Сад земных наслаждений - Джачинта Карузо
Шрифт:
Интервал:
Закладка:
Алейт задержала дыхание. Если верить тому, что говорили об адамитах, настал момент плотского совокупления. И действительно, присутствующие разделились на пары. Катарину первой взял за руку молодой человек с совершенным телом, отвел к скамейке и уложил на нее. Постепенно все остальные мужчины выбрали себе женщин и проделали то же самое.

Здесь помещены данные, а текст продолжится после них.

Lemma WaitForCacheSync_ok stopCh f w : factory_ok f w →
  wp False (WaitForCacheSync stopCh) (λ res f' w', f' = f ∧ factory_ok f' w' ∧ runs w' = runs w ∧
    ∀ t, is_Some (res !! t) ↔ started f t = true) f w.
Proof.
  intros Hok. unfold WaitForCacheSync. wp_steps. unfold range_keys. apply wp_call. intros ks w1 Hks.
  set (informers := filter _ _) in *.
  pose proof (range_keeps ((map_to_list informers).*1) w) as [Hm Hr]. rewrite Hks in Hm, Hr.
  assert (Hall : ∀ t, t ∈ ks ↔ is_Some (informers !! t)) by (intros t; by eapply range_order_elem).
  assert (Hst : ∀ t, is_Some (informers !! t) ↔ started f t = true).
  { intros t. unfold informers. split.
    - intros [i [_ Hi]%map_lookup_filter_Some]. exact Hi.
    - intros Hs. destruct (fo_known _ _ Hok t Hs) as [i Hi]. exists i. by apply map_lookup_filter_Some. }
  eapply wp_mono; [|apply (wp_for_fold_prefix _ (λ done (res : gmap string bool) f' w', f' = f ∧
    made w' = made w ∧ runs w' = runs w ∧ ∀ t, is_Some (res !! t) ↔ t ∈ done))].
  - intros res f' w' (-> & Hm' & Hr' & Hd). split_and!; [done|by eapply factory_ok_world|done|].
    intros t. by rewrite Hd, Hall, Hst.
  - split_and!; [done..|]. intros t. rewrite lookup_empty. split; [by intros []|by intros ?%elem_of_nil].
  - intros past t todo res f' w' -> (-> & Hm' & Hr' & Hd).
    destruct (proj1 (Hall t) ltac:(set_solver)) as [i Ht]. rewrite Ht. cbn [deref]. wp_steps.
    apply wp_call. intros b w2 Hw. pose proof (WaitForCacheSync_keeps stopCh i w') as [Hr2 Hm2].
    rewrite Hw in Hr2, Hm2. cbn in Hr2, Hm2. wp_steps. split_and!; [done|congruence..|].
    intros t'. rewrite elem_of_app, list_elem_of_singleton, <- Hd. destruct (decide (t = t')) as [->|Hne].
    + rewrite lookup_insert_eq. split; [by right|by eexists].
    + rewrite lookup_insert_ne by done. naive_solver.
Qed.
(* ===== verification/K8sTest.v ===== *)
(** * pkg/k8stest and pkg/provider/mock.go: what the unit tests build their cases from

    Example objects with the mutators that customise them, and a provider made of
    closures.  A failed type assertion of a mutator is [None]; an object is fresh in
    every case, so that a mutator is a function of its value.  The tests themselves are
    replayed in UnitTests. *)
From S2P Require Import Prelude Go Retry K8s Types Provider.

(** ** k8s.go *)

(** A [metav1.Object]: a node, a pod, a resource, or bare metadata, which is no
    [runtime.Object]. *)
Inductive Object : Type :=
  | NodeObject (n : Node)
  | PodObject (p : Pod)
  | PoolObject (k : FloatingIPPool)
  | MetaObject (m : ObjectMeta).

Definition Mutator : Type := Object → option Object.

Definition TolerationOpEqual : string := "Equal".
Definition TaintEffectNoExecute : string := "NoExecute".
Definition TaintEffectNoSchedule : string := "NoSchedule".
Definition ConditionFalse : string := "False".

Definition PodTolerations : list Toleration := [
  {| tol_Key := "shields"; tol_Operator := TolerationOpEqual; tol_Value := "down";
     tol_Effect := TaintEffectNoExecute; tol_TolerationSeconds := None |};
  {| tol_Key := "alert"; tol_Operator := TolerationOpEqual; tol_Value := "red";
     tol_Effect := TaintEffectNoSchedule; tol_TolerationSeconds := None |}].

Definition MatchingPodLabels : gmap string string :=
  {["vessel" := "runabout"; "class" := "danube"]}.
Definition MatchingNodeLabels : gmap string string :=
  {["system" := "bajor"; "quadrant" := "alpha"]}.
Definition starshipLabels : gmap string string :=
  {["vessel" := "starship"; "class" := "galaxy"]}.

Definition NoSchedule : list Taint :=
  [{| taint_Key := "node.kubernetes.io/unschedulable"; taint_Value := "";
      taint_Effect := TaintEffectNoSchedule |}].

Definition eta_Node (n : Node) : Node :=
  Build_Node (node_Name n) (node_ProviderID n) (node_Labels n) (node_Annotations n)
    (node_Deleting n) (node_Taints n) (node_Conditions n) (node_Addresses n).
#[export] Instance set_node_Labels : Setter node_Labels := ltac:(derive_setter eta_Node node_Labels).
#[export] Instance set_node_Deleting : Setter node_Deleting :=
  ltac:(derive_setter eta_Node node_Deleting).
#[export] Instance set_node_Taints : Setter node_Taints := ltac:(derive_setter eta_Node node_Taints).
#[export] Instance set_node_Conditions : Setter node_Conditions :=
  ltac:(derive_setter eta_Node node_Conditions).
#[export] Instance set_node_Addresses : Setter node_Addresses :=
  ltac:(derive_setter eta_Node node_Addresses).
Definition eta_Pod (p : Pod) : Pod :=
  Build_Pod (pod_Name p) (pod_Namespace p) (pod_NodeName p) (pod_Labels p) (pod_Deleting p)
    (pod_Phase p) (pod_Conditions p).
#[export] Instance set_pod_Namespace : Setter pod_Namespace :=
  ltac:(derive_setter eta_Pod pod_Namespace).
#[export] Instance set_pod_Labels : Setter pod_Labels := ltac:(derive_setter eta_Pod pod_Labels).
#[export] Instance set_pod_Deleting : Setter pod_Deleting :=
  ltac:(derive_setter eta_Pod pod_Deleting).
#[export] Instance set_pod_Phase : Setter pod_Phase := ltac:(derive_setter eta_Pod pod_Phase).
#[export] Instance set_pod_Conditions : Setter pod_Conditions :=
  ltac:(derive_setter eta_Pod pod_Conditions).

Definition in_namespace (ns : string) (m : ObjectMeta) : ObjectMeta :=
  {| meta_Namespace := ns; meta_Name := meta_Name m; meta_UID := meta_UID m |}.

Module k8stest.

(** Labels and deletion of a resource, and the namespace of a node, which has none,
    are not part of the modelled objects. *)
Definition SetLabels (l : gmap string string) : Mutator := λ o,
  Some (match o with
        | NodeObject n => NodeObject (n <| node_Labels := l |>)
        | PodObject p => PodObject (p <| pod_Labels := l |>)
        | _ => o
        end).

Definition SetTaints (t : list Taint) : Mutator := λ o,
  match o with NodeObject n => Some (NodeObject (n <| node_Taints := t |>)) | _ => None end.

(** [for _, f := range mutators { p = f(p) }] *)
Definition mutate (o : Object) (mutators : list Mutator) : option Object :=
  foldl (λ o f, o ≫= f) (Some o) mutators.

Definition MakePod (name nodeName : string) (mutators : list Mutator) : option Pod :=
  o ← mutate (PodObject {|
        pod_Name := name; pod_Namespace := "star-fleet"; pod_NodeName := nodeName;
        pod_Labels := starshipLabels; pod_Deleting := false; pod_Phase := "Pending";
        pod_Conditions := [{| cond_Type := PodReady; cond_Status := ConditionFalse |}] |})
      mutators;
  match o with PodObject p => Some p | _ => None end.

Definition MakeNode (name providerID : string) (mutators : list Mutator) : option Node :=
  o ← mutate (NodeObject {|
        node_Name := name; node_ProviderID := providerID; node_Labels := starshipLabels;
        node_Annotations := ∅; node_Deleting := false; node_Taints := [];
        node_Conditions := [{| cond_Type := NodeReady; cond_Status := ConditionFalse |}];
        node_Addresses := [] |}) mutators;
  match o with NodeObject n => Some n | _ => None end.

Definition MarkReady : Mutator := λ o,
  match o with
  | NodeObject n => Some (NodeObject
      (n <| node_Conditions := [{| cond_Type := NodeReady; cond_Status := ConditionTrue |}] |>))
  | PodObject p => Some (PodObject
      (p <| pod_Conditions := [{| cond_Type := PodReady; cond_Status := ConditionTrue |}] |>))
  | _ => None
  end.

Definition MarkRunning : Mutator := λ o,
  match o with PodObject p => Some (PodObject (p <| pod_Phase := PodRunning |>)) | _ => None end.

Definition MarkDeleting : Mutator := λ o,
  Some (match o with
        | NodeObject n => NodeObject (n <| node_Deleting := true |>)
        | PodObject p => PodObject (p <| pod_Deleting := true |>)
        | _ => o
        end).

Definition SetNamespace (ns : string) : Mutator := λ o,
  Some (match o with
        | NodeObject n => NodeObject n
        | PodObject p => PodObject (p <| pod_Namespace := ns |>)
        | PoolObject k => PoolObject {| fip_meta := in_namespace ns (fip_meta k);
                                        fip_Spec := fip_Spec k; fip_Status := fip_Status k |}
        | MetaObject m => MetaObject (in_namespace ns m)
        end).

(** [m.(runtime.Object)] for each of the objects. *)
Definition AsRuntimeObjects (objects : list Object) : option (list Object) :=
  mapM (λ m, match m with MetaObject _ => None | _ => Some m end) objects.

Definition MakeMatch : Match :=
  {| NodeLabel := "system=bajor"; PodNamespace := "star-fleet";
     PodLabel := "vessel=runabout,class=danube"; Tolerations := Some PodTolerations |}.

Definition MakeDNS : DNSRecordSet :=
  {| dns_Zone := "example.com"; dns_RecordName := "nodes"; dns_TTL := 120;
     dns_Provider := "mock" |}.

Definition SetNodeAddress (t addr : string) : Mutator := λ o,
  match o with
  | NodeObject n => Some (NodeObject
      (n <| node_Addresses ::= λ l, l ++ [{| addr_Type := t; addr_Address := addr |}] |>))
  | _ => None
  end.

(** The mutators of a pod and of a node that cannot fail on it. *)
Definition of_pod (f : Mutator) : Prop := ∀ p, ∃ p', f (PodObject p) = Some (PodObject p').
Definition of_node (f : Mutator) : Prop := ∀ n, ∃ n', f (NodeObject n) = Some (NodeObject n').

Lemma mutate_invariant (P : Object → Prop) o fs :
  (∀ f o, f ∈ fs → P o → ∃ o', f o = Some o' ∧ P o') → P o →
  ∃ o', mutate o fs = Some o' ∧ P o'.
Proof.
  unfold mutate. revert o. induction fs as [|f fs IH]; intros o Hf Ho; [by exists o|].
  destruct (Hf f o) as (o' & Heq & Ho'); [left|done|]. cbn. rewrite Heq. apply IH; [|done].
  intros g o'' Hg. apply Hf. by right.
Qed.

(** A pod, or a node, comes of mutators that apply to it. *)
Lemma MakePod_total name nodeName fs : Forall of_pod fs → is_Some (MakePod name nodeName fs).
Proof.
  intros Hfs. unfold MakePod.
  edestruct (mutate_invariant (λ o, ∃ p, o = PodObject p)) as (? & -> & p & ->); [|by eexists|by eexists].
  intros f ? Hf [p ->]. destruct (proj1 (Forall_forall _ _) Hfs f Hf p) as [p' ->]. eauto.
Qed.
Lemma MakeNode_total name providerID fs : Forall of_node fs → is_Some (MakeNode name providerID fs).
Proof.
  intros Hfs. unfold MakeNode.
  edestruct (mutate_invariant (λ o, ∃ n, o = NodeObject n)) as (? & -> & n & ->); [|by eexists|by eexists].
  intros f ? Hf [n ->]. destruct (proj1 (Forall_forall _ _) Hfs f Hf n) as [n' ->]. eauto.
Qed.
End k8stest.

(** ** mock.go *)

Definition Mock : string := "mock".

(** The closures, possibly [nil]; the embedded pointers of [MockProvider] too. *)
Record MockIPProvider (W : Type) : Type := MockIPProvider_ {
  IPToProviderIDFunc : option (string → W → (string + error) * W);
  AssignIPFunc : option (string → string → W → option error * W);
  NodeToIPFunc : option (string → W → (string + error) * W);
  CreateIPFunc : option (string → W → (string + error) * W);
}.
Record MockDNSProvider (W : Type) : Type := MockDNSProvider_ {
  EnsureDNSARecordSetFunc :
    option (string → string → list string → Z → W → option error * W);
  RecordNameAndZoneToFQDNFunc : option (string → string → string);
}.
Record MockProvider (W : Type) : Type := MockProvider_ {
  mock_ip : option (MockIPProvider W);
  mock_dns : option (MockDNSProvider W);
}.
Arguments MockIPProvider_ {W}. Arguments MockDNSProvider_ {W}. Arguments MockProvider_ {W}.
Arguments IPToProviderIDFunc {W}. Arguments AssignIPFunc {W}. Arguments NodeToIPFunc {W}.
Arguments CreateIPFunc {W}. Arguments EnsureDNSARecordSetFunc {W}.
Arguments RecordNameAndZoneToFQDNFunc {W}. Arguments mock_ip {W}. Arguments mock_dns {W}.

Module mock.
Section methods.
Context {C W : Type}.
Local Abbreviation M := (M C W).

(** Every method calls the closure of its field: a panic where it is [nil]. *)
Definition IPToProviderID (m : MockIPProvider W) (ip : string) : M (string + error) :=
  f ← deref (IPToProviderIDFunc m); call (f ip).
Definition AssignIP (m : MockIPProvider W) (ip providerID : string) : M (option error) :=
  f ← deref (AssignIPFunc m); call (f ip providerID).
Definition NodeToIP (m : MockIPProvider W) (providerID : string) : M (string + error) :=
  f ← deref (NodeToIPFunc m); call (f providerID).
Definition CreateIP (m : MockIPProvider W) (region : string) : M (string + error) :=
  f ← deref (CreateIPFunc m); call (f region).
Definition EnsureDNSARecordSet (m : MockDNSProvider W) (zone recordName : string)
    (ips : list string) (ttl : Z) : M (option error) :=
  f ← deref (EnsureDNSARecordSetFunc m); call (f zone recordName ips ttl).
Definition RecordNameAndZoneToFQDN (m : MockDNSProvider W) (zone recordName : string) : M string :=
  f ← deref (RecordNameAndZoneToFQDNFunc m); mret (f zone recordName).
Definition GetProviderName : string := Mock.

(** A method of [MockProvider] is the one of the embedded provider. *)
Definition promoted_ip {A} (method : MockIPProvider W → M A) (m : MockProvider W) : M A :=
  ip ← deref (mock_ip m); method ip.
Definition promoted_dns {A} (method : MockDNSProvider W → M A) (m : MockProvider W) : M A :=
  dns ← deref (mock_dns m); method dns.
End methods.

(** A mock that has all its closures is an IP provider. *)
Section complete.
Context {W : Type} (lookup : string → W → (string + error) * W)
  (assign : string → string → W → option error * W)
  (holds create : string → W → (string + error) * W).
Definition complete : MockIPProvider W :=
  MockIPProvider_ (Some lookup) (Some assign) (Some holds) (Some create).
#[local] Instance provider : IPProvider W := {|
  Provider.IPToProviderID _ := lookup; Provider.AssignIP _ := assign;
  Provider.NodeToIP _ := holds; Provider.CreateIP _ := create;
|}.
Lemma complete_provides {C} (r : Ref) ip providerID region (c : C) (w : W) :
  IPToProviderID complete ip c w = call (Provider.IPToProviderID r ip) c w ∧
  AssignIP complete ip providerID c w = call (Provider.AssignIP r ip providerID) c w ∧
  NodeToIP complete providerID c w = call (Provider.NodeToIP r providerID) c w ∧
  CreateIP complete region c w = call (Provider.CreateIP r region) c w.
Proof. done. Qed.
End complete.
End mock.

Не веря глазам своим, Алейт наблюдала за тем, как молодой человек трогает пальцами тело Катарины: лицо, шею, грудь, бедра, стройные ноги, маленькие, изящные ступни. Вот рука его скользнула выше и добралась до нежной плоти между ног. Потом тот же путь проделали губы юноши, и Алейт испытала незнакомое чувство — слабость в животе испугавшую ее до смерти.
Вдруг она почувствовала, что рядом с ней стоит еврей. Алейт не могла допустить, чтобы их взгляды встретились и он угадал, что происходит в ней. Поэтому она упорно не отрывала глаз от Катарины и ее партнера. Тот снова ласкал девушке самое сокровенное. Другие пары тоже предавались любви.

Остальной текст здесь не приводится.